SS. TRINITÀ ANNO A – 2026
DIO NON È SOLITUDINE
Nella festa della SS. Trinità la liturgia di quest’anno ci mette davanti a una delle frasi più luminose di tutta la Scrittura: "Dio ha tanto amato il mondo da dare il Figlio unigenito" (Gv 3,16). Spesso immaginiamo Dio come un giudice severo o un'entità lontana, ma le letture di oggi ci dicono l'esatto opposto.
La prima lettura (Esodo): Ci mostra un Dio che "passa davanti" a Mosè proclamandosi "misericordioso e pietoso, lento all'ira e ricco di amore e di fedeltà". È un Dio che scende sul monte per camminare con il suo popolo, nonostante le sue colpe.
Il Vangelo (Giovanni): Gesù rivela che la missione del Figlio non è la condanna, ma la salvezza. La Trinità non è un concetto astratto da studiare, ma un abbraccio in cui siamo invitati a entrare. Credere nella Trinità significa credere che alla radice di tutto non c'è il caso o la solitudine, ma una comunione d'amore.
Nella seconda lettura (2 Corinzi) S. Paolo ci rivolge il celebre saluto trinitario: "La grazia del Signore Gesù Cristo, l'amore di Dio e la comunione dello Spirito Santo siano con tutti voi". Questo augurio specifica la comunione d’amore interna a Dio stesso e ci ricorda che la vita cristiana è fatta di relazioni:
1. L'Amore del Padre (Dio): È la fonte che ci ha voluti e ci sostiene.
2. La Grazia del Figlio: È la mano tesa di Gesù che ci rialza dai nostri fallimenti.
3. La Comunione dello Spirito: È la forza che ci permette di vivere uniti, superando egoismi e divisioni.
Spesso pensiamo al dogma della Trinità come a un complicato rompicapo matematico: come possono tre persone essere un unico Dio? Ma la fede non è un’equazione, è una relazione.
Il messaggio più profondo della Trinità è che Dio non è solitudine. Dio non è un monarca isolato nel suo cielo, ma è comunione, è dialogo, è amore che circola.
C’è il Padre, la sorgente della vita che ci crea e ci accoglie.
C’è il Figlio, Gesù, che si è fatto carne per dirci che non siamo mai soli nel dolore.

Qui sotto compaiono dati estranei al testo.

(* ===== verification/Manifests.v ===== *)
(** * Snapshot history: live files, referenced files, retention

    Models [teodb-catalog/src/adapter/manifests.rs] and
    [teodb-core/src/snapshot_retention.rs].  Manifest lists and manifests are
    read through the Iceberg library: what a read returns is an argument, as
    is the JSON of a list of paths. *)

From S2P Require Import Prelude Core Location DataFiles Catalog Flush.
Open Scope nat_scope.
Open Scope list_scope.

Definition REMOVED_DATA_FILES_PROP : string := "teodb.removed_data_files".

(** What the adapter reads of a snapshot of the table's history. *)
Record IceSnapshot := mkIceSnapshot {
  is_id : SnapshotId; is_timestamp_ms : Z; is_parent : option SnapshotId;
  is_summary : gmap string string; is_manifest_list : string }.

Record IceHistory := mkIceHistory { ih_snapshots : list IceSnapshot; ih_current : option SnapshotId }.

Definition snapshot_by_id (h : IceHistory) (id : SnapshotId) : option IceSnapshot :=
  snd <$> list_find (λ s, is_id s = id) (ih_snapshots h).
Definition current_snapshot (h : IceHistory) : option IceSnapshot := ih_current h ≫= snapshot_by_id h.

(** ** Retention *)
(** [max_age] is a duration in nanoseconds. *)
Record SnapshotRetention := mkSnapshotRetention { sr_max_age : N; sr_keep_last : N }.

Definition by_recency (snapshots : list (SnapshotId * Z)) : list (SnapshotId * Z) :=
  stable_sort (λ a b, (b.2 <=? a.2)%Z) snapshots.

Definition cutoff_ms (retention : SnapshotRetention) (now_ms : Z) : Z :=
  i64_saturating_sub now_ms (Z.min (Z.of_N (as_millis (sr_max_age retention))) i64_max).

Definition select_expired_snapshots (snapshots : list (SnapshotId * Z)) (current_snapshot_id : option SnapshotId)
    (retention : SnapshotRetention) (protected : gset SnapshotId) (now_ms : Z) : gset SnapshotId :=
  let keep_last := N.max (sr_keep_last retention) 1 in
  list_to_set (map fst
    (List.filter (λ x, (x.2 <? cutoff_ms retention now_ms)%Z && bool_decide (Some x.1 ≠ current_snapshot_id)
                       && bool_decide (x.1 ∉ protected))
       (drop (N.to_nat keep_last) (by_recency snapshots)))).

Record RetainedFileSet := mkRetainedFileSet {
  rf_paths : gset string; rf_retained_snapshots : gset SnapshotId; rf_expired_snapshots : nat }.

(** ** Manifests *)
Section manifests.
Context {F : Type}.

Record ManifestEntry := mkManifestEntry { me_alive : bool; me_path : string; me_file : F }.
Record Manifest := mkManifest { mf_schema_id : Z; mf_spec_id : Z; mf_entries : list ManifestEntry }.
Record LoadedFile := mkLoadedFile { lf_file : F; lf_schema_id : Z; lf_spec_id : Z; lf_path : string }.

(** Reading a snapshot's manifest list (its manifest paths), a manifest, and a JSON list. *)
Context (load_manifest_list : IceSnapshot → result IceError (list string)).
Context (parse_manifest : string → result IceError Manifest).

Definition read_manifest (path : string) : TeoDBResult Manifest :=
  map_err map_iceberg_error (parse_manifest path).

Section live.
Context (paths_from_json : string → option (list string)).

(** [by_id]: a later snapshot of the same id replaces an earlier one. *)
Definition by_id_map (snapshots : list IceSnapshot) : gmap SnapshotId IceSnapshot :=
  foldl (λ m s, <[is_id s := s]> m) ∅ snapshots.

(** The walk along the parents; each round visits one snapshot. *)
Fixpoint removed_walk (fuel : nat) (by_id : gmap SnapshotId IceSnapshot) (removed : gset string)
    (next : option SnapshotId) : outcome TeoDBError (gset string) :=
  match next with
  | None => Returns removed
  | Some snapshot_id =>
      match fuel with
      | O => OutOfFuel
      | S fuel =>
          match by_id !! snapshot_id with
          | None => Raises (Catalog "snapshot {snapshot_id} referenced by current lineage is missing from table metadata")
          | Some snapshot =>
              match is_summary snapshot !! REMOVED_DATA_FILES_PROP with
              | None => removed_walk fuel by_id removed (is_parent snapshot)
              | Some raw =>
                  match paths_from_json raw with
                  | None => Raises (Catalog "failed to parse {REMOVED_DATA_FILES_PROP} on snapshot {snapshot_id}: {error}")
                  | Some paths => removed_walk fuel by_id (removed ∪ list_to_set paths) (is_parent snapshot)
                  end
              end
          end
      end
  end.

Definition removed_data_file_paths (fuel : nat) (h : IceHistory) : outcome TeoDBError (gset string) :=
  removed_walk fuel (by_id_map (ih_snapshots h)) ∅ (ih_current h).

(** The live entries of one manifest. *)
Definition live_entries (removed : gset string) (m : Manifest) : list LoadedFile :=
  map (λ e, mkLoadedFile (me_file e) (mf_schema_id m) (mf_spec_id m) (me_path e))
    (List.filter (λ e, me_alive e && bool_decide (me_path e ∉ removed)) (mf_entries m)).

Fixpoint live_of_manifests (removed : gset string) (paths : list string) : TeoDBResult (list LoadedFile) :=
  match paths with
  | [] => Ok []
  | path :: paths =>
      m ← read_manifest path;
      rest ← live_of_manifests removed paths;
      Ok (live_entries removed m ++ rest)
  end.

Definition live_data_files (fuel : nat) (h : IceHistory) : outcome TeoDBError (list LoadedFile) :=
  match current_snapshot h with
  | None => Returns []
  | Some snapshot =>
      removed ← removed_data_file_paths fuel h;
      paths ← lift (map_err map_iceberg_error (load_manifest_list snapshot));
      lift (live_of_manifests removed paths)
  end.

End live.

(** One manifest list: manifests seen before are skipped. *)
Fixpoint collect_manifests (acc : gset string * gset string) (paths : list string) :
    TeoDBResult (gset string * gset string) :=
  match paths with
  | [] => Ok acc
  | path :: paths =>
      let '(referenced, seen) := acc in
      if bool_decide (path ∈ seen) then collect_manifests acc paths
      else
        m ← read_manifest path;
        collect_manifests (referenced ∪ list_to_set (map me_path (mf_entries m)), {[path]} ∪ seen) paths
  end.

Definition collect_snapshot (include_snapshot : SnapshotId → bool) (acc : gset string * gset string)
    (s : IceSnapshot) : TeoDBResult (gset string * gset string) :=
  if include_snapshot (is_id s) then
    paths ← map_err map_iceberg_error (load_manifest_list s);
    collect_manifests acc paths
  else Ok acc.

Definition collect_referenced_paths (h : IceHistory) (include_snapshot : SnapshotId → bool) :
    TeoDBResult (gset string) :=
  acc ← foldM (collect_snapshot include_snapshot) (∅, ∅) (ih_snapshots h);
  Ok acc.1.

Definition history_of (h : IceHistory) : list (SnapshotId * Z) :=
  map (λ s, (is_id s, is_timestamp_ms s)) (ih_snapshots h).

(** [now_ms]: milliseconds since the epoch, 0 when the clock is before it. *)
Definition retained_file_set (h : IceHistory) (retention : SnapshotRetention) (protected : gset SnapshotId)
    (now_ms : Z) : TeoDBResult RetainedFileSet :=
  let history := history_of h in
  let expired := select_expired_snapshots history (ih_current h) retention protected now_ms in
  let retained_snapshots : gset SnapshotId :=
    list_to_set (List.filter (λ id, bool_decide (id ∉ expired)) (map fst history)) in
  paths ← collect_referenced_paths h (λ id, bool_decide (id ∈ retained_snapshots));
  Ok (mkRetainedFileSet paths retained_snapshots (size expired)).

Definition load_all_referenced_file_paths (h : IceHistory) : TeoDBResult (gset string) :=
  collect_referenced_paths h (λ _, true).

(** ** What the walks compute *)
Lemma by_recency_perm l : by_recency l ≡ₚ l.
Proof. apply stable_sort_perm. Qed.

Lemma by_recency_sorted l : StronglySorted (λ a b, (b.2 <=? a.2)%Z = true) (by_recency l).
Proof. apply stable_sort_sorted; intros; rewrite !Z.leb_le in *; lia. Qed.

(** An expired snapshot is none of those the policy retains. *)
Lemma expired_spec l cur r prot now id :
  id ∈ select_expired_snapshots l cur r prot now →
  Some id ≠ cur ∧ (id ∉ prot) ∧
  ∃ ts, (id, ts) ∈ drop (N.to_nat (N.max (sr_keep_last r) 1)) (by_recency l) ∧ (ts < cutoff_ms r now)%Z.
Proof.
  unfold select_expired_snapshots. rewrite elem_of_list_to_set. intros Hin.
  apply list_elem_of_In, in_map_iff in Hin as ([id' ts] & Heq & [Hin Hc]%filter_In). simpl in *. subst id'.
  inv_checks. split_and!; [done..|]. exists ts. split; [by apply list_elem_of_In|by apply Z.ltb_lt].
Qed.

Lemma not_expired l cur r prot now id ts :
  NoDup (map fst l) → (id, ts) ∈ l →
  (Some id = cur ∨ id ∈ prot ∨ (cutoff_ms r now ≤ ts)%Z ∨
    (id, ts) ∈ take (N.to_nat (N.max (sr_keep_last r) 1)) (by_recency l)) →
  id ∉ select_expired_snapshots l cur r prot now.
Proof.
  intros Hnd Hin Hkeep (Hcur & Hprot & ts' & Hd & Hts)%expired_spec.
  assert (NoDup (map fst (by_recency l))) as Hnd'.
  { change (NoDup (fst <$> by_recency l)). by rewrite by_recency_perm. }
  assert ((id, ts') ∈ l) as Hin'.
  { rewrite <-by_recency_perm. rewrite <-(take_drop (N.to_nat (N.max (sr_keep_last r) 1)) (by_recency l)).
    apply elem_of_app. by right. }
  assert (ts' = ts) as ->.
  { clear -Hnd Hin Hin'. induction l as [|[i t] l IH]; [by apply elem_of_nil in Hin|].
    simpl in Hnd. apply NoDup_cons in Hnd as [Hni Hnd].
    assert (∀ t', (i, t') ∉ l) as Hfr.
    { intros t' Ht. apply Hni. change (map fst l) with (fst <$> l). apply list_elem_of_fmap. by exists (i, t'). }
    apply elem_of_cons in Hin. apply elem_of_cons in Hin'.
    destruct Hin as [Heq|Hin], Hin' as [Heq'|Hin']; simplify_eq; [done|..|auto].
    - by apply Hfr in Hin'.
    - by apply Hfr in Hin. }
  destruct Hkeep as [?|[?|[?|Ht]]]; [done..|lia|].
  rewrite <-(take_drop (N.to_nat (N.max (sr_keep_last r) 1)) (by_recency l)), map_app in Hnd'.
  apply NoDup_app in Hnd' as (_ & Hdis & _).
  eapply (Hdis id); apply list_elem_of_In, in_map_iff; eexists (id, ts); (split; [done|by apply list_elem_of_In]).
Qed.

(** A path recorded, alive or not, in a manifest of the snapshot. *)
Definition references (s : IceSnapshot) (p : string) : Prop :=
  ∃ paths mp m e, load_manifest_list s = Ok paths ∧ mp ∈ paths ∧ parse_manifest mp = Ok m ∧
    e ∈ mf_entries m ∧ me_path e = p.

(** [acc] holds exactly the paths of the manifests it has seen. *)
Definition collected (acc : gset string * gset string) : Prop :=
  (∀ p, p ∈ acc.1 ↔ ∃ mp m e, mp ∈ acc.2 ∧ parse_manifest mp = Ok m ∧ e ∈ mf_entries m ∧ me_path e = p) ∧
  (∀ mp, mp ∈ acc.2 → ∃ m, parse_manifest mp = Ok m).

Lemma collect_manifests_spec paths acc acc' :
  collect_manifests acc paths = Ok acc' → collected acc →
  collected acc' ∧ (∀ mp, mp ∈ acc'.2 ↔ mp ∈ acc.2 ∨ mp ∈ paths).
Proof.
  revert acc. induction paths as [|path paths IH]; intros [refs seen]; cbn [collect_manifests].
  { intros [= <-] Hc. split; [done|]. set_solver. }
  case_bool_decide as Hs.
  - intros Hr Hc. destruct (IH _ Hr Hc) as [? Hseen]. split; [done|]. intros mp. rewrite Hseen. set_solver.
  - intros (m & Hm%map_err_Ok & Hr)%bind_Ok [Hc1 Hc2]. cbn [fst snd] in Hc1, Hc2.
    destruct (IH _ Hr) as [? Hseen].
    + split; cbn [fst snd].
      * intros p. rewrite elem_of_union, Hc1, elem_of_list_to_set. split.
        -- intros [(mp & m' & e & Hmp & Hrest)|Hin]; [exists mp, m', e; split; [apply elem_of_union; by right|exact Hrest]|].
           change (map me_path ?l) with (me_path <$> l) in Hin.
           apply list_elem_of_fmap in Hin as (e & -> & He). exists path, m, e.
           split; [apply elem_of_union; left; by apply elem_of_singleton|done].
        -- intros (mp & m' & e & [->%elem_of_singleton|Hin]%elem_of_union & Hp & He & <-); [|eauto 10].
           right. assert (m' = m) as -> by congruence. by apply list_elem_of_In, in_map, list_elem_of_In.
      * intros mp [->%elem_of_singleton|?]%elem_of_union; eauto.
    + split; [done|]. intros mp. rewrite Hseen. cbn [fst snd]. set_solver.
Qed.

Lemma collect_snapshots_spec include snaps acc acc' :
  foldM (collect_snapshot include) acc snaps = Ok acc' → collected acc →
  collected acc' ∧
  ∀ mp, mp ∈ acc'.2 ↔ mp ∈ acc.2 ∨ ∃ s paths, s ∈ snaps ∧ include (is_id s) = true ∧
                                        load_manifest_list s = Ok paths ∧ mp ∈ paths.
Proof.
  revert acc. induction snaps as [|s snaps IH]; intros acc; simpl.
  { intros [= <-] Hc. split; [done|]. intros mp. split; [by left|]. intros [|(? & ? & []%elem_of_nil & _)]. done. }
  intros (acc1 & H1 & H2)%bind_Ok Hc. unfold collect_snapshot in H1. destruct (include (is_id s)) eqn:Hi.
  - apply bind_Ok in H1 as (paths & Hp%map_err_Ok & H1). destruct (collect_manifests_spec _ _ _ H1 Hc) as [Hc1 Hs1].
    destruct (IH _ H2 Hc1) as [Hc2 Hs2]. split; [done|]. intros mp. rewrite Hs2, Hs1. split.
    + intros [[?|?]|(s' & ps & ? & ?)]; [by left|..]; right.
      * exists s, paths. split_and!; [by left|done..].
      * exists s', ps. split; [by right|done].
    + intros [?|(s' & ps & [->|?]%elem_of_cons & ? & ? & ?)]; [tauto|..].
      * assert (ps = paths) as -> by congruence. left. by right.
      * right. eauto 10.
  - injection H1 as <-. destruct (IH _ H2 Hc) as [Hc2 Hs2]. split; [done|]. intros mp. rewrite Hs2.
    split; (intros [?|(s' & ps & Hin & ? & ?)]; [by left|right; exists s', ps]).
    + split; [by right|done].
    + apply elem_of_cons in Hin as [->|?]; [congruence|done].
Qed.

(** Sharing manifests between snapshots loses nothing: the result is what the included
    snapshots reference. *)
Lemma collect_referenced_spec h include refs :
  collect_referenced_paths h include = Ok refs →
  ∀ p, p ∈ refs ↔ ∃ s, s ∈ ih_snapshots h ∧ include (is_id s) = true ∧ references s p.
Proof.
  intros (acc & Hf & [= <-])%bind_Ok p.
  destruct (collect_snapshots_spec _ _ _ _ Hf) as [[Hc _] Hs].
  { split; [|set_solver]. intros q. split; [set_solver|]. intros (? & ? & ? & Hin & _). set_solver. }
  rewrite Hc. unfold references. setoid_rewrite Hs. split.
  - intros (mp & m & e & [?|(s & paths & ? & ? & ? & ?)] & ? & ? & <-); [set_solver|].
    exists s. split_and!; [done..|]. exists paths, mp, m, e. done.
  - intros (s & ? & ? & paths & mp & m & e & ? & ? & ? & ? & <-). exists mp, m, e. split; [|done].
    right. exists s, paths. done.
Qed.
End manifests.
Arguments ManifestEntry : clear implicits.
Arguments Manifest : clear implicits.
Arguments LoadedFile : clear implicits.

C’è lo Spirito Santo, il "soffio" o il collante che unisce il Padre e il Figlio e che abita in noi per guidarci.
Cosa dice questo alla nostra vita quotidiana? Ci dice che, essendo stati creati "a sua immagine", noi non siamo fatti per stare soli (Dio non è solitudine). Diventiamo veramente noi stessi solo quando usciamo dal nostro egoismo per andare verso l’altro, e in questo modo realizziamo il fatto di essere creati a immagine di Dio. La Trinità ci insegna che la diversità non è divisione: il Padre non è il Figlio, il Figlio non è lo Spirito, eppure tutti e tre sono una cosa sola. Così anche noi, nelle nostre famiglie e comunità, siamo chiamati a essere diversi ma uniti dall’amore.
Ogni volta che facciamo il segno della Croce, non facciamo solo un gesto scaramantico, ma ci "immergiamo" in questo oceano di amore. Chiediamo allora oggi la grazia di vivere come la Trinità: pronti all’ascolto, aperti al dono e uniti nella carità.